Exercise goal: Go through the records and count the lines where the string "option" occurs. Reply with the number only.

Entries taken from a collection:

(** * Sehath Saathi: symptom extraction and disease narrowing

    A shallow embedding of [actions/actions.py]: the text cleaning of
    [clean_symptom_input], the two Rasa actions [ActionPredictDisease] and
    [ActionGetDiseaseInfo], and the fragment of pandas and of the Python
    string library they rely on.

    Conventions.
    - A Python [str] is a list of characters.  A character is a code point
      below 256 (Latin-1), carried by [ascii]; [lower], [\s] and [strip]
      follow Python's Unicode tables on that range.
    - Module level globals ([disease_symptoms], [disease_info],
      [all_symptoms]) are explicit arguments.
    - [dispatcher.utter_message] appends to the list of messages uttered so
      far; a handler returns its events together with that list.
    - An exception is a value of [Result]. *)

From Stdlib Require Import Ascii String ZArith NArith Bool Arith Lia.
From Stdlib Require Import List Permutation.
Import ListNotations.

Open Scope list_scope.

(** ** Python strings *)

Abbreviation str := (list ascii) (only parsing).

(** A literal, written as in the source. *)
Definition text (s : string) : str := list_ascii_of_string s.

Arguments text : simpl never.

Definition code (c : ascii) : N := N_of_ascii c.

Definition str_eqb (a b : str) : bool :=
  if list_eq_dec ascii_dec a b then true else false.

(** [x in xs] for a list of strings. *)
Definition mem (x : str) (xs : list str) : bool := existsb (str_eqb x) xs.

(** [str.isspace] on one character; the same class as [\s] in a [str]
    pattern of [re]. *)
Definition is_space (c : ascii) : bool :=
  let n := code c in
  ((9 <=? n) && (n <=? 13) || (28 <=? n) && (n <=? 32)
   || (n =? 133) || (n =? 160))%N.

(** Membership in the character class [[,\s]]. *)
Definition is_sep (c : ascii) : bool := (code c =? 44)%N || is_space c.

(** [str.lower] on one character. *)
Definition lower_char (c : ascii) : ascii :=
  let n := code c in
  if ((65 <=? n) && (n <=? 90)
      || (192 <=? n) && (n <=? 222) && negb (n =? 215))%N
  then ascii_of_N (n + 32) else c.

Definition lower (s : str) : str := map lower_char s.

(** [s.startswith(p)] *)
Fixpoint startswith (p s : str) : bool :=
  match p, s with
  | [], _ => true
  | _ :: _, [] => false
  | a :: p', b :: s' => if ascii_dec a b then startswith p' s' else false
  end.

(** [s.replace(old, new)]: the occurrences of [old] are found from left to
    right and do not overlap.  [skip] counts the characters of an occurrence
    that remain to be dropped. *)
Fixpoint replace_from (old new : str) (skip : nat) (s : str) : str :=
  match s with
  | [] => []
  | c :: s' =>
      match skip with
      | S k => replace_from old new k s'
      | O =>
          if startswith old s
          then new ++ replace_from old new (length old - 1) s'
          else c :: replace_from old new 0 s'
      end
  end.

Definition replace (old new s : str) : str :=
  match old with
  | [] => new ++ flat_map (fun c => c :: new) s
  | _ :: _ => replace_from old new 0 s
  end.

(** [re.split(r"[,\s]+", s)]: the pieces between the maximal runs of
    separators; a run at either end leaves an empty piece there, and the
    empty string splits into one empty piece. *)
Fixpoint re_split (s : str) : list str :=
  match s with
  | [] => [[]]
  | c :: s' =>
      if is_sep c then
        match s' with
        | c' :: _ => if is_sep c' then re_split s' else [] :: re_split s'
        | [] => [] :: re_split s'
        end
      else
        match re_split s' with
        | t :: ts => (c :: t) :: ts
        | [] => [[c]]
        end
  end.

Fixpoint lstrip (s : str) : str :=
  match s with
  | c :: s' => if is_space c then lstrip s' else s
  | [] => []
  end.

(** [s.strip()] *)
Definition strip (s : str) : str := rev (lstrip (rev (lstrip s))).

(** [sep.join(xs)] *)
Fixpoint join (sep : str) (xs : list str) : str :=
  match xs with
  | [] => []
  | [x] => x
  | x :: xs' => x ++ sep ++ join sep xs'
  end.

(** ** [clean_symptom_input] *)

Definition filler_words : list str :=
  [text "i have"; text "i am"; text "i feel"; text "i'm"; text "having";
   text "suffering from"; text "got"; text "with"; text "also"; text "and"].

Definition clean_symptom_input (all_symptoms : list str) (user_input : str)
  : list str :=
  let text0 := lower user_input in
  let text1 :=
    fold_left (fun t word => replace word (text " ") t) filler_words text0 in
  let tokens := re_split text1 in
  map strip (filter (fun t => mem (strip t) all_symptoms) tokens).

(** ** Exceptions *)

Inductive Exception := TypeError.

Inductive Result (A : Type) : Type :=
| Ok (a : A)
| Raise (e : Exception).

Arguments Ok {A} a.
Arguments Raise {A} e.

(** ** The pandas fragment *)

(** [disease_symptoms]: a header of symptom labels, each held once, next to
    the text column ["prognosis"]; one row per disease profile.  A cell the
    row is too short for is missing (NaN). *)
Record Row := { prognosis : str; values : list Z }.

Record DataFrame := { symptom_columns : list str; rows : list Row }.

(** [df.columns] *)
Definition columns (df : DataFrame) : list str :=
  symptom_columns df ++ [text "prognosis"].

Fixpoint index_of (x : str) (xs : list str) : option nat :=
  match xs with
  | [] => None
  | y :: ys =>
      if str_eqb x y then Some O
      else match index_of x ys with Some i => Some (S i) | None => None end
  end.

(** The cell of row [r] under the symptom label [col]. *)
Definition cell (df : DataFrame) (r : Row) (col : str) : option Z :=
  match index_of col (symptom_columns df) with
  | Some i => nth_error (values r) i
  | None => None
  end.

(** A column: numbers with missing cells, or Python objects (here text). *)
Inductive Series :=
| Numeric (l : list (option Z))
| Object (l : list str).

(** [df[col]] for a label of [df.columns]; the source reads a symptom column
    only behind the test [sym in candidate_diseases.columns]. *)
Definition getitem (df : DataFrame) (col : str) : Series :=
  if str_eqb col (text "prognosis") then Object (map prognosis (rows df))
  else Numeric (map (fun r => cell df r col) (rows df)).

(** [series == k]: elementwise; a missing cell or a text never equals a
    number. *)
Definition series_eq (s : Series) (k : Z) : list bool :=
  match s with
  | Numeric l =>
      map (fun o => match o with Some z => Z.eqb z k | None => false end) l
  | Object l => map (fun _ => false) l
  end.

(** [df[mask]]: the rows whose mask entry is true, under the same header. *)
Definition getitem_mask (df : DataFrame) (mask : list bool) : DataFrame :=
  {| symptom_columns := symptom_columns df;
     rows := map snd (filter fst (combine mask (rows df))) |}.

Inductive Scalar :=
| SNum (z : Z)
| SStr (s : str).

(** A 64 bit signed integer: the value a sum takes after wrap-around. *)
Definition wrap64 (z : Z) : Z := ((z + 2 ^ 63) mod 2 ^ 64 - 2 ^ 63)%Z.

Answer: 3